+++ RAW DATA

(** A text that is to be parsed: a value between blanks. *)
Definition document (s : str) (v : value) : Prop := ∃ w1 t w2, s = w1 ++ t ++ w2 ∧ blank w1 ∧ blank w2 ∧ denotes t v.
End grammar.

Scheme denotes_mut := Induction for denotes Sort Prop
  with elements_mut := Induction for elements Sort Prop
  with members_mut := Induction for members Sort Prop.

(** ** Blanks *)

Lemma skip_blank w t : blank w → skip_whitespace (w ++ t) = skip_whitespace t.
Proof. induction 1 as [|c w Hc _ IH]; [done|]. cbn [app skip_whitespace]. by rewrite Hc. Qed.

Lemma skip_blank_all w : blank w → skip_whitespace w = [].
Proof. intros Hw. by rewrite <- (app_nil_r w), skip_blank. Qed.

Lemma skip_head c t : ws_char c = false → skip_whitespace (c :: t) = c :: t.
Proof. intros Hc. cbn. by rewrite Hc. Qed.

Lemma skip_split t : ∃ w, t = w ++ skip_whitespace t ∧ blank w.
Proof.
  induction t as [|c t (w & E & Hw)]; cbn [skip_whitespace]; [by exists []; split; [|constructor]|].
  destruct (ws_char c) eqn:Hc; [|by exists []; split; [|constructor]].
  exists (c :: w). cbn. rewrite <- E. split; [done|by constructor].
Qed.

Lemma skip_nil t : skip_whitespace t = [] → blank t.
Proof. intros E. destruct (skip_split t) as (w & Ht & Hw). rewrite E, app_nil_r in Ht. by subst. Qed.

Lemma skip_not_ws t c t' : skip_whitespace t = c :: t' → ws_char c = false.
Proof.
  induction t as [|d t IH]; [done|]. cbn. destruct (ws_char d) eqn:E; [done|]. by intros [= <- _].
Qed.

Lemma skip_idem t : skip_whitespace (skip_whitespace t) = skip_whitespace t.
Proof. destruct (skip_whitespace t) as [|c t'] eqn:E; [done|]. apply skip_head. by eapply skip_not_ws. Qed.

Lemma blank_app w1 w2 : blank w1 → blank w2 → blank (w1 ++ w2).
Proof. apply Forall_app_2. Qed.
(* ===== verification/ScriptReprFacts.v ===== *)
(** * Values of the scripting layer: texts that are read back

    [Value::repr] writes texts of the grammar of [Value::parse]: values are read back as they
    were, and the values for which that is not so. *)
From S2P Require Import Prelude UtilsString UtilsStringFacts GtidUtils GtidUtilsFacts StdMap ScriptValue ScriptValueFacts.

Open Scope Z_scope.

#[local] Set Warnings "-register-all".

(** ** Characters *)

Lemma repr_char_cases c :
  (repr_char c = [c] ∧ c ≠ double_quote ∧ c ≠ backslash) ∨
  (∃ e, repr_char c = [backslash; e] ∧ simple_escape e = Some c) ∨
  (∃ h1 h2, repr_char c = [backslash; "x"%char; h1; h2] ∧ hex h1 ∧ hex h2 ∧ byte_of (hex2 h1 h2) = c).
Proof.
  assert (∀ c, match repr_char c with
    | [d] => bool_decide (d = c) && bool_decide (c ≠ double_quote) && bool_decide (c ≠ backslash)
    | [b; e] => bool_decide (b = backslash) && bool_decide (simple_escape e = Some c)
    | [b; x; h1; h2] => bool_decide (b = backslash) && bool_decide (x = "x"%char) && isxdigit h1 && isxdigit h2 &&
        bool_decide (byte_of (hex2 h1 h2) = c)
    | _ => false
    end = true) as Hc by (intros x; by_bytes x).
  specialize (Hc c). destruct (repr_char c) as [|a [|b [|x [|y [|z l]]]]]; try done; bool_to_prop; subst; eauto 10.
Qed.

Lemma repr_chars_body s : string_body double_quote (concat (repr_char <$> s)) s.
Proof.
  induction s as [|c s IH]; [constructor|]. cbn [fmap list_fmap concat].
  destruct (repr_char_cases c) as [(-> & ? & ?)|[(e & -> & ?)|(h1 & h2 & -> & ? & ? & <-)]]; by constructor.
Qed.

Lemma repr_string_quoted s : quoted (repr_string s) s.
Proof. exists double_quote, (concat (repr_char <$> s)). split_and!; [by left|done|apply repr_chars_body]. Qed.

Lemma to_string_integer z : integer_text (to_string z) z.
Proof.
  unfold to_string. destruct (Z.ltb_spec z 0).
  - destruct (dec_spec (- z)) as (? & ? & Hv); [lia|]. exists ($"-"), (dec (- z)). split_and!; [by right; left|done|done|].
    rewrite bool_decide_eq_true_2 by done. lia.
  - destruct (dec_spec z) as (? & ? & Hv); [lia|]. exists [], (dec z). split_and!; [by left|done|done|].
    by rewrite bool_decide_eq_false_2.
Qed.

(** ** Lists *)

Lemma comma_list_cons x y l : comma_list (x :: y :: l) = x ++ $", " ++ comma_list (y :: l).
Proof. apply str_join_cons2. Qed.

Section repr.
Context `{Scripting}.

Lemma comma_list_elements texts l : Forall2 denotes texts l → elements (comma_list texts) l.
Proof.
  induction 1 as [|t v texts l Hd Hl IH]; [by repeat constructor|]. destruct Hl as [|t' v' texts l Hd' Hl].
  - cbn. rewrite <- (app_nil_r t). by apply (elem_last [] t []); [constructor..|].
  - rewrite comma_list_cons. apply (elem_more [] t [] v ($" " ++ comma_list (t' :: texts))); [constructor|constructor|done|].
    apply elements_blank; [by repeat constructor|done].
Qed.

(** The text of a member. *)
Definition member_text (k t : str) : str := repr_string k ++ $": " ++ t.

Lemma comma_list_members texts l :
  Forall2 (λ t kv, ∃ t', t = member_text kv.1 t' ∧ denotes t' kv.2) texts l → members (comma_list texts) l.
Proof.
  induction 1 as [|t [k v] texts l (t1 & -> & Hd) Hl IH]; [by repeat constructor|]. cbn [fst snd] in *.
  pose proof (repr_string_quoted k) as Hk. destruct Hl as [|t' kv' texts l Hd' Hl].
  - unfold member_text. change (members (repr_string k ++ $": " ++ t1) [(k, v)]). rewrite <- (app_nil_r t1). by apply (memb_last [] [] ($" ") []); [repeat constructor..| |].
  - rewrite comma_list_cons. unfold member_text. rewrite <- !app_assoc.
    apply (memb_more [] [] ($" ") [] (repr_string k) k t1 v ($" " ++ comma_list (t' :: texts))); [by repeat constructor..|done|done|].
    apply members_blank; [by repeat constructor|done].
Qed.

(** ** Values *)

(** Values of which the text says everything: no unsigned and binary values, objects and
    functions, and of the numbers those that %g writes exactly, with a point or an exponent. *)
Inductive plain : value → Prop :=
  | plain_undefined : plain VUndefined
  | plain_null : plain VNull
  | plain_bool b : plain (VBool b)
  | plain_string s : plain (VString s)
  | plain_integer z : INT64_MIN <= z <= INT64_MAX → plain (VInteger z)
  | plain_float d : float_text (format_g d) → stod (format_g d) = Ok d → plain (VFloat d)
  | plain_array l : Forall plain l → plain (VArray l)
  | plain_map m : map_sorted id m → Forall (λ kv, plain kv.2) m → plain (VMap m).

Lemma value_nested_ind (P : value → Prop) :
  (∀ v, (∀ l, v ≠ VArray l) → (∀ m, v ≠ VMap m) → P v) →
  (∀ l, Forall P l → P (VArray l)) → (∀ m, Forall (λ kv, P kv.2) m → P (VMap m)) → ∀ v, P v.
Proof.
  intros Hv Hl Hm. fix IH 1. intros [| | | | | | | |l|m| |]; try (by apply Hv).
  - apply Hl. induction l as [|v l IHl]; constructor; [apply IH|apply IHl].
  - apply Hm. induction m as [|[k v] m IHm]; constructor; [apply IH|apply IHm].
Qed.

(** The members of a sorted map, in order, give the map. *)
Lemma foldl_insert_sorted (acc l : list (str * value)) :
  map_sorted id (acc ++ l) → foldl (λ m kv, map_insert id kv.1 kv.2 m) acc l = acc ++ l.
Proof.
  revert acc. induction l as [|[k v] l IH]; intros acc Hs; [by rewrite app_nil_r|]. cbn [foldl fst snd].
  assert (Forall (λ kv, before id kv.1 k) acc) as Hb.
  { clear IH. induction acc as [|[k' v'] acc IHa]; [constructor|]. destruct Hs as [Hb Hs]. constructor; [|by apply IHa].
    apply Forall_app in Hb as [_ Hb]. by apply Forall_cons in Hb as [Hb _]. }
  rewrite map_insert_last by done. rewrite IH; by rewrite <- app_assoc.
Qed.

Lemma of_members_sorted m : map_sorted id m → of_members m = m.
Proof. apply (foldl_insert_sorted []). Qed.

Lemma repr_denotes v : plain v → denotes (append_repr v) v.
Proof.
  induction v as [v Hnl Hnm|l IH|m IH] using value_nested_ind; intros Hp.
  - destruct Hp as [| |[]|s|z Hz|d Hf Hd|l _|m _ _]; [apply den_word; unfold word; by auto 10..| | | | |].
    + apply den_string, repr_string_quoted.
    + apply den_integer; [apply to_string_integer|done].
    + by apply den_float.
    + by destruct (Hnl l).
    + by destruct (Hnm m).
  - inversion Hp as [| | | | | |? Hl|]; subst. apply den_array, comma_list_elements. change (List.map append_repr l) with (append_repr <$> l).
    apply Forall2_fmap_l, Forall2_same_length_lookup_2; [done|]. intros i x y Hx Hy. simplify_eq.
    rewrite Forall_lookup in IH, Hl. by apply (IH i), (Hl i).
  - inversion Hp as [| | | | | | |? Hs Hm]; subst. rewrite <- (of_members_sorted m Hs) at 2. apply den_map, comma_list_members.
    rewrite Forall_lookup in IH, Hm. clear Hs Hp.
    assert (Forall2 (λ t kv, ∃ t', t = member_text kv.1 t' ∧ denotes t' kv.2)
      ((λ '(k, v), repr_string k ++ $": " ++ append_repr v) <$> m) m) as HF; [|exact HF].
    apply Forall2_fmap_l, Forall2_same_length_lookup_2; [done|]. intros i [k v] kv Hx Hy. rewrite Hx in Hy. injection Hy as <-.
    exists (append_repr v). split; [done|]. apply (IH i (k, v) Hx), (Hm i (k, v) Hx).
Qed.

(** What [Value::repr] writes for a value is parsed as the same value, whatever is in its strings. *)
Theorem repr_roundtrip v : plain v → parse (repr v) = Ret v.
Proof.
  intros Hp. apply parse_correct. exists [], (repr v), []. rewrite app_nil_r. split_and!; [done|constructor..|by apply repr_denotes].
Qed.
End repr.

(** ** An instance *)

(** Floating point numbers that are integers, written with a fraction; no objects and functions. *)
Module Sample.
Definition text (d : Z) : str := to_string d ++ $".0".
Definition value_of_text (t : str) : result Z :=
  let '(negative, t) := match t with c :: t' => if bool_decide (c = "-"%char) then (true, t') else (false, t) | [] => (false, []) end in
  let z := dec_value (leading_digits t) 0 in
  Ok (if negative : bool then - z else z).

#[export] Instance scripting : Scripting := {|
  double := Z; stod := value_of_text; format_g := text; dtoa := text; double_integer := Some;
  object := Empty_set; object_repr := λ _, []; object_descr := λ _ _ _, [];
  function := Empty_set; function_repr := λ _, []; function_descr := λ _ _ _, [] |}.

Definition v1 : value :=
  VMap [($"a", VArray [VInteger (-7); VFloat 1500; VString ($"it's" ++ [newline])]); ($"b", VNull); ($"c", VArray [])].

Lemma v1_plain : plain v1.
Proof.
  assert (float_text (text 1500)) as Hf.
  { exists [], ($"1500"), ($".0"), []. split_and!; [by left|by repeat constructor|done| |by left|done].
    right. exists ($"0"). by repeat constructor. }
  constructor; [by repeat constructor|]. repeat constructor; done.
Defined.
End Sample.

(** The text of [v1], as it is written. *)
Definition v1_text : str := $"{" ++ repr_string ($"a") ++ $": [-7, 1500.0, " ++ repr_string ($"it's" ++ [newline]) ++ $"], " ++
  repr_string ($"b") ++ $": null, " ++ repr_string ($"c") ++ $": []}".

Lemma repr_roundtrip_witness : repr (H:=Sample.scripting) Sample.v1 = v1_text ∧ parse (H:=Sample.scripting) (repr Sample.v1) = Ret Sample.v1.
Proof. split; [reflexivity|]. exact (repr_roundtrip (H:=Sample.scripting) Sample.v1 Sample.v1_plain). Defined.

(** ** What goes wrong *)

Section wrong.
Import Sample.

(** A number without sign is read as one with sign, and binary data is not read at all. *)
Lemma unsigned_read_signed : parse (repr (VUInteger 5)) = Ret (VInteger 5).
Proof. reflexivity. Qed.

Lemma large_unsigned_undefined : parse (repr (VUInteger (2 ^ 64 - 1))) = Undefined.
Proof. reflexivity. Qed.

Lemma binary_not_read : ∃ e, parse (repr (VBinary ($"abc"))) = Raise e.
Proof. eexists. reflexivity. Qed.

(** Texts that end where the code reads on: behind a backslash, and before the value of a
    member. *)
Lemma backslash_at_end_undefined : parse ([double_quote] ++ $"abc\") = Undefined.
Proof. reflexivity. Qed.

Lemma member_without_value_undefined : parse ($"{'a':") = Undefined.
Proof. reflexivity. Qed.

(** JSON that is not read: an escaped slash; a character outside of the basic plane, written as
    two escapes, becomes six bytes that are not UTF-8. *)
Lemma escaped_slash_rejected : ∃ e, parse ([double_quote] ++ $"\/" ++ [double_quote]) = Raise e.
Proof. eexists. reflexivity. Qed.

Lemma surrogates_not_combined :
  parse ([double_quote] ++ $"\ud83d\ude00" ++ [double_quote]) =
  Ret (VString (byte_of <$> [237; 160; 189; 237; 184; 128])).
Proof. reflexivity. Qed.

Lemma surrogates_not_utf8 : is_valid_utf8 (byte_of <$> [237; 160; 189; 237; 184; 128]) (λ _, "000"%char) = false.
Proof. reflexivity. Qed.
End wrong.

++++++

YOUR TASK ▸
Repeat exactly the lines above from the one with "(** The members" up to and including the one with "destruct (Hnm m).". No other line belongs in the reply.

YOUR SOLUTION ▸
(** The members of a sorted map, in order, give the map. *)
Lemma foldl_insert_sorted (acc l : list (str * value)) :
  map_sorted id (acc ++ l) → foldl (λ m kv, map_insert id kv.1 kv.2 m) acc l = acc ++ l.
Proof.
  revert acc. induction l as [|[k v] l IH]; intros acc Hs; [by rewrite app_nil_r|]. cbn [foldl fst snd].
  assert (Forall (λ kv, before id kv.1 k) acc) as Hb.
  { clear IH. induction acc as [|[k' v'] acc IHa]; [constructor|]. destruct Hs as [Hb Hs]. constructor; [|by apply IHa].
    apply Forall_app in Hb as [_ Hb]. by apply Forall_cons in Hb as [Hb _]. }
  rewrite map_insert_last by done. rewrite IH; by rewrite <- app_assoc.
Qed.

Lemma of_members_sorted m : map_sorted id m → of_members m = m.
Proof. apply (foldl_insert_sorted []). Qed.

Lemma repr_denotes v : plain v → denotes (append_repr v) v.
Proof.
  induction v as [v Hnl Hnm|l IH|m IH] using value_nested_ind; intros Hp.
  - destruct Hp as [| |[]|s|z Hz|d Hf Hd|l _|m _ _]; [apply den_word; unfold word; by auto 10..| | | | |].
    + apply den_string, repr_string_quoted.
    + apply den_integer; [apply to_string_integer|done].
    + by apply den_float.
    + by destruct (Hnl l).
    + by destruct (Hnm m).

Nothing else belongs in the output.